## WORK INSTRUCTION
Give back an exact copy of the lines in the records below, from the line that has "- intros out1 out2 out3 -> -> -> -> -> ->." through the line that has "block goes through", and nothing besides.

## Stored dataset items

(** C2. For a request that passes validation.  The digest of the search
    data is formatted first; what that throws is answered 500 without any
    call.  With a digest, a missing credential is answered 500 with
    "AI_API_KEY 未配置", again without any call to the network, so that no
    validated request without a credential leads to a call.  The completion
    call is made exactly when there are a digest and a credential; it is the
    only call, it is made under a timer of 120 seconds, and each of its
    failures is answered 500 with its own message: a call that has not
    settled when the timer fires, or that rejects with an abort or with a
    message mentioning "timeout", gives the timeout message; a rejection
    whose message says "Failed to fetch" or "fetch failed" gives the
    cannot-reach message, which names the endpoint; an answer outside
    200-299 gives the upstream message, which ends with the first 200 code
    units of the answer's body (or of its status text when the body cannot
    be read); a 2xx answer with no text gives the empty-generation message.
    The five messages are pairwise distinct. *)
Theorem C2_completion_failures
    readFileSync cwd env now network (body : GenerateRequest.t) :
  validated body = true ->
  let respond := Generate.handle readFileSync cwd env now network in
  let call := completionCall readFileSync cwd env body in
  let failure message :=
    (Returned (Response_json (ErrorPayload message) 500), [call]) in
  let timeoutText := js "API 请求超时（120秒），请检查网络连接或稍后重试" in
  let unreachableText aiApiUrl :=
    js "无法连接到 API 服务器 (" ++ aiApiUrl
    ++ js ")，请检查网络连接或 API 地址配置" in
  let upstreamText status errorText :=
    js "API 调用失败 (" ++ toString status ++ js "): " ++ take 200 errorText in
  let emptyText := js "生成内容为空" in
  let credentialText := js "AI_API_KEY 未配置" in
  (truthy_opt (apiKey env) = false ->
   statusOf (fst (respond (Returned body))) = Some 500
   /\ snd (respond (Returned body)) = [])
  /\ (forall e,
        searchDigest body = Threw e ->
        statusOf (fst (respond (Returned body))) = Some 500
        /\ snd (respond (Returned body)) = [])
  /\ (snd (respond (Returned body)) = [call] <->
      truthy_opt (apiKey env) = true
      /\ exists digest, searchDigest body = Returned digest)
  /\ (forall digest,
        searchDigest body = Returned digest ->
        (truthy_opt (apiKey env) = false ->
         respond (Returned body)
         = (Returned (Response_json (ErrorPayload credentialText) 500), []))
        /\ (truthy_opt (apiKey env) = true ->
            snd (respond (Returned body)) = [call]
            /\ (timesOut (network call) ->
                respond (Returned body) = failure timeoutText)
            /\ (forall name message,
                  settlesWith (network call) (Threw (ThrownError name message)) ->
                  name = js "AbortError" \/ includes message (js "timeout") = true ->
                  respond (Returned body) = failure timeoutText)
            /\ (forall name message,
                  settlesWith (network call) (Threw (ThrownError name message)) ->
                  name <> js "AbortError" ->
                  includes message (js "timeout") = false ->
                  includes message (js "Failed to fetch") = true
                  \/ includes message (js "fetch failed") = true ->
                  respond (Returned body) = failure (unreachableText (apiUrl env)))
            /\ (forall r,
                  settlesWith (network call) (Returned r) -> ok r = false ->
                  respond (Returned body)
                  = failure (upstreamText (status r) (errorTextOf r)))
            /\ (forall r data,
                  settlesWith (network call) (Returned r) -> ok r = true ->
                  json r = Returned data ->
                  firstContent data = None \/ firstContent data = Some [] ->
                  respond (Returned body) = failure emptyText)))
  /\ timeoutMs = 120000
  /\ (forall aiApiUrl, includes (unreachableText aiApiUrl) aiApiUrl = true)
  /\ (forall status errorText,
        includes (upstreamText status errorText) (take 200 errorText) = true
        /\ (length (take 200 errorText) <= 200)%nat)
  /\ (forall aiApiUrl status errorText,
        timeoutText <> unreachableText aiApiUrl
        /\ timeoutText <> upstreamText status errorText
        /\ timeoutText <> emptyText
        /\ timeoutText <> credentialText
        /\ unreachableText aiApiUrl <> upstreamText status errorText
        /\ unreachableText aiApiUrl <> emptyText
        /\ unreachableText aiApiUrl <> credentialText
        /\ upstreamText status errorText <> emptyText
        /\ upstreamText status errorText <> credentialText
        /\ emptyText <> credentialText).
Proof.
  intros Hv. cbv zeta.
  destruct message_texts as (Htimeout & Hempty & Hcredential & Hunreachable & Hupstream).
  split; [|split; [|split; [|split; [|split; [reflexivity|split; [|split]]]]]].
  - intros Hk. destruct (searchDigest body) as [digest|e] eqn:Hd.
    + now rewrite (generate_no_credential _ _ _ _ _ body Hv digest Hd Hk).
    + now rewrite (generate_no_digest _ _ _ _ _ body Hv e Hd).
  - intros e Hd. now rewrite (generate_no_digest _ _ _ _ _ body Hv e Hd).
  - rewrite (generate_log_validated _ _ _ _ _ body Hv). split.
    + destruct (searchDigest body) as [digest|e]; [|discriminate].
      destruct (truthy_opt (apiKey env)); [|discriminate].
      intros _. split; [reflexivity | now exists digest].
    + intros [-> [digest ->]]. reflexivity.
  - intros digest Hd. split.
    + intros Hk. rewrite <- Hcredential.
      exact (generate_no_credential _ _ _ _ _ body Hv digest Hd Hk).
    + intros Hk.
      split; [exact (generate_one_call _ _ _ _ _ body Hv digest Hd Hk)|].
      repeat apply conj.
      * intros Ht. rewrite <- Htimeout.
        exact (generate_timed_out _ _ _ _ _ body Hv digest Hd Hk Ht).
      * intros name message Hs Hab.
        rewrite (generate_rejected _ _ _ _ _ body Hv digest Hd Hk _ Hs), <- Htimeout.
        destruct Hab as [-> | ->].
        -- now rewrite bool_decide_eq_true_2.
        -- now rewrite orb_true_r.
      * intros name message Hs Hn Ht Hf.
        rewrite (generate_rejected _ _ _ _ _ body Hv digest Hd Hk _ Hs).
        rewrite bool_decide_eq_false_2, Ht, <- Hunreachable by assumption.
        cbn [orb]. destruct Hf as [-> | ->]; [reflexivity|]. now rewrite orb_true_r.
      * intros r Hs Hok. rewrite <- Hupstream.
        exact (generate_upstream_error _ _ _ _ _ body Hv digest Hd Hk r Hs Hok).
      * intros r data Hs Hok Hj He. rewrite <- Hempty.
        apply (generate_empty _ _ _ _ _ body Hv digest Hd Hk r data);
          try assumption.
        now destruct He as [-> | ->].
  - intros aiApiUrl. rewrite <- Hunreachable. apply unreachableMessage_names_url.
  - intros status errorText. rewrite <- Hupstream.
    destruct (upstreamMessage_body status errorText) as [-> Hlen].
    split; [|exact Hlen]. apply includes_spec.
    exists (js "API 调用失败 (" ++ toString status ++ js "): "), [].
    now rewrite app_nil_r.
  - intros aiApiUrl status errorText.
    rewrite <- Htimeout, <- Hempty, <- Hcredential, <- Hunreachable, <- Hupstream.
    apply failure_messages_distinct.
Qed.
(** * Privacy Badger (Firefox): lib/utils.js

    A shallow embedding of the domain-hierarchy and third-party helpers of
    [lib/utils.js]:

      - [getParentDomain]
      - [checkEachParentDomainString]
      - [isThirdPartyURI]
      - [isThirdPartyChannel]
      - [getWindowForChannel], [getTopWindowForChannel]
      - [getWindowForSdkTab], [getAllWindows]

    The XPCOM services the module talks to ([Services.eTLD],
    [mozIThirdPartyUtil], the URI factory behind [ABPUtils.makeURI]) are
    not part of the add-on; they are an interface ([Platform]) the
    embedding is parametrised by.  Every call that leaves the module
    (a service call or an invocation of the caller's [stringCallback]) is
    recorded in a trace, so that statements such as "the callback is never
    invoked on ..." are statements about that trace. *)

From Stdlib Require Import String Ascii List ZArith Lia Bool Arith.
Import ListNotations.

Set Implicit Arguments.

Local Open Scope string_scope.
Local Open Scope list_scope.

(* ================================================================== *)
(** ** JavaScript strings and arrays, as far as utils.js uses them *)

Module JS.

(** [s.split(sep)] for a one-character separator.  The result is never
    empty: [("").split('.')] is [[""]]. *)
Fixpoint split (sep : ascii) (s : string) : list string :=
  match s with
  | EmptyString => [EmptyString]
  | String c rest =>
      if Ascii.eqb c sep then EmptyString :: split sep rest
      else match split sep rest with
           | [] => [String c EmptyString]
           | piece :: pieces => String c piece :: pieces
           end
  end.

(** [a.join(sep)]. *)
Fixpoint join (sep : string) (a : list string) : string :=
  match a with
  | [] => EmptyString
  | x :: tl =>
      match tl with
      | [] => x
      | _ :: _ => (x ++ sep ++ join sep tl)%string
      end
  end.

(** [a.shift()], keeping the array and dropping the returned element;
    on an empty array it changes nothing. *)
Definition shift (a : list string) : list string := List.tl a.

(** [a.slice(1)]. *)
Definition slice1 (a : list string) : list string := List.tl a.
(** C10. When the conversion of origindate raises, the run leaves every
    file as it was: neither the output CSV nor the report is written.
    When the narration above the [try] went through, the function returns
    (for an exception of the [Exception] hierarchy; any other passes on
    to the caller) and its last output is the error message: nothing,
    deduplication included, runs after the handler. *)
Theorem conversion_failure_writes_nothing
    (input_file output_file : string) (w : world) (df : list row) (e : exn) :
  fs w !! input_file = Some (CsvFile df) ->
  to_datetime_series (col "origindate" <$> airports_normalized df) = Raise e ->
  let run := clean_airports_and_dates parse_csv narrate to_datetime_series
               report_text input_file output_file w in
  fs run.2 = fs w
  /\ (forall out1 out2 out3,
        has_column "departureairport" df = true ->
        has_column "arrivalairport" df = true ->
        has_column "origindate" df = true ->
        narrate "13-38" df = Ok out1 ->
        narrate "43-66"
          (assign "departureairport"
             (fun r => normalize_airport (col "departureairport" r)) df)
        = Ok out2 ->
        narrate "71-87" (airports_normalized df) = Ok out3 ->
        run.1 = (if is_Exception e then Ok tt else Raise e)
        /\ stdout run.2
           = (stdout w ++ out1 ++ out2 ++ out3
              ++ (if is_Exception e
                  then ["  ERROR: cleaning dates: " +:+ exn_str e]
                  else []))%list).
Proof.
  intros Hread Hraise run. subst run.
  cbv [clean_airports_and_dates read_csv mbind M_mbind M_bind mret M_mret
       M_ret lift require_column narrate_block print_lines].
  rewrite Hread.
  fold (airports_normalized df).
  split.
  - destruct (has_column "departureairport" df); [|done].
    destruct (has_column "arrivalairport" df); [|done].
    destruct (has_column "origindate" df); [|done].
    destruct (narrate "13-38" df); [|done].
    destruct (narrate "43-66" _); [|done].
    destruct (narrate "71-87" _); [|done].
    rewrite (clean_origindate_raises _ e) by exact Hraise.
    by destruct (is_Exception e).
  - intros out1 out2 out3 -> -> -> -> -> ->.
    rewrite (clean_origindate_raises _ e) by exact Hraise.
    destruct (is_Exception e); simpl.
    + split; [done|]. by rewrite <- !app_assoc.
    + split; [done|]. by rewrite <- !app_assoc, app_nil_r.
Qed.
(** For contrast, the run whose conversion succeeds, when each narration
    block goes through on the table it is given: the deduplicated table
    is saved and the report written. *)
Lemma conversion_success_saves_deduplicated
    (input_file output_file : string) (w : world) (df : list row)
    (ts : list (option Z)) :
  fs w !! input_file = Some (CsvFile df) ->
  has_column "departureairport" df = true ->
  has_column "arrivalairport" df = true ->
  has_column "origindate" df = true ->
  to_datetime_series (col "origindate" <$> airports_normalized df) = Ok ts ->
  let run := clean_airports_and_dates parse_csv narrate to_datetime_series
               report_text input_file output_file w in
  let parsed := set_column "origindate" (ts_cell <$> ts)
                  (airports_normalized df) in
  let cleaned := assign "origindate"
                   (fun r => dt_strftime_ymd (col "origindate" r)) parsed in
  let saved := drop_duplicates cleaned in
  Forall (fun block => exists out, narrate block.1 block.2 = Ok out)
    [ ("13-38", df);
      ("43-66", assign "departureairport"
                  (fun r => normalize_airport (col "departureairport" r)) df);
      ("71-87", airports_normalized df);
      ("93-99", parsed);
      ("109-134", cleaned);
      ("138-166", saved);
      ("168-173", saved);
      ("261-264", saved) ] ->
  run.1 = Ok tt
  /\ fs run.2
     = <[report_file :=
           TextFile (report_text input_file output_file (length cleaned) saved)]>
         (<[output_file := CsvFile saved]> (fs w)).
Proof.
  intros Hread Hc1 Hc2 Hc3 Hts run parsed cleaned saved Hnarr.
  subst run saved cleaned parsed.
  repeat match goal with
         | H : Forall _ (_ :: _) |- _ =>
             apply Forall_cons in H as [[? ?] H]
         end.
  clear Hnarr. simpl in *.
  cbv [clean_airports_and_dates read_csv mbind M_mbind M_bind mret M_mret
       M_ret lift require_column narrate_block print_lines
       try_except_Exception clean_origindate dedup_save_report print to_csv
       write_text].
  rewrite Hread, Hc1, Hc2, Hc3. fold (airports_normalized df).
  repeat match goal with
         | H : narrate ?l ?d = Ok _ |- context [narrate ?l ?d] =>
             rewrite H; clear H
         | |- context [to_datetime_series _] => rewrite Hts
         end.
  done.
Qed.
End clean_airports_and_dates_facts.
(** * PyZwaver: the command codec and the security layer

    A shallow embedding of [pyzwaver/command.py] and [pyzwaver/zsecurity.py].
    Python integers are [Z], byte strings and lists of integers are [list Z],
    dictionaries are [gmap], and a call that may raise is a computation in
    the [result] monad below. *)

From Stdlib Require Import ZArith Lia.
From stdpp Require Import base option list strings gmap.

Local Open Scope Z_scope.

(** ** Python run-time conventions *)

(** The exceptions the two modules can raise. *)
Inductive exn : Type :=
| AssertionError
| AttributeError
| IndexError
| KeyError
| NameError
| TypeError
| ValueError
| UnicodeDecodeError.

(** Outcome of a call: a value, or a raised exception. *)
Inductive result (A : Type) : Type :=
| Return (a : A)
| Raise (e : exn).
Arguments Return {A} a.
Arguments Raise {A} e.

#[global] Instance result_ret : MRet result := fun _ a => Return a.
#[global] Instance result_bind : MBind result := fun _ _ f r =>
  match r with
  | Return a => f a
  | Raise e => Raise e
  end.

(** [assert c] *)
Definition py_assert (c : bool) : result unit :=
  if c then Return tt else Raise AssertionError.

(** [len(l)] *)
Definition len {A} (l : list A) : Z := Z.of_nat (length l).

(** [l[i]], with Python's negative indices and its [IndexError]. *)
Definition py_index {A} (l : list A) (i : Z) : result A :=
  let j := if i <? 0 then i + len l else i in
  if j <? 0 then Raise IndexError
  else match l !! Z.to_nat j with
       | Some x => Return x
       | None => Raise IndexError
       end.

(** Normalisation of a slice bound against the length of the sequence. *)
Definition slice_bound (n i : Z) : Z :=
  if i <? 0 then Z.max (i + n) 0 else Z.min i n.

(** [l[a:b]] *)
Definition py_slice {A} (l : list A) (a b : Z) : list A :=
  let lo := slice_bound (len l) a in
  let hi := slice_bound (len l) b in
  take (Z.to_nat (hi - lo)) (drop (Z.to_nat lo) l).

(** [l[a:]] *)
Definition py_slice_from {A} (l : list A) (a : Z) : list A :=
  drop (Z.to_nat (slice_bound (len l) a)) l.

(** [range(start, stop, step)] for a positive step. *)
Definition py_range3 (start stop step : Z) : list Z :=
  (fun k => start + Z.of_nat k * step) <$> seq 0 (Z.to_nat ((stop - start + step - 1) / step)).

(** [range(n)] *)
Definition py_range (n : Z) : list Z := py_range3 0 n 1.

## ANSWER TO THE PROBLEM
  - intros out1 out2 out3 -> -> -> -> -> ->.
    rewrite (clean_origindate_raises _ e) by exact Hraise.
    destruct (is_Exception e); simpl.
    + split; [done|]. by rewrite <- !app_assoc.
    + split; [done|]. by rewrite <- !app_assoc, app_nil_r.
Qed.
(** For contrast, the run whose conversion succeeds, when each narration
    block goes through on the table it is given: the deduplicated table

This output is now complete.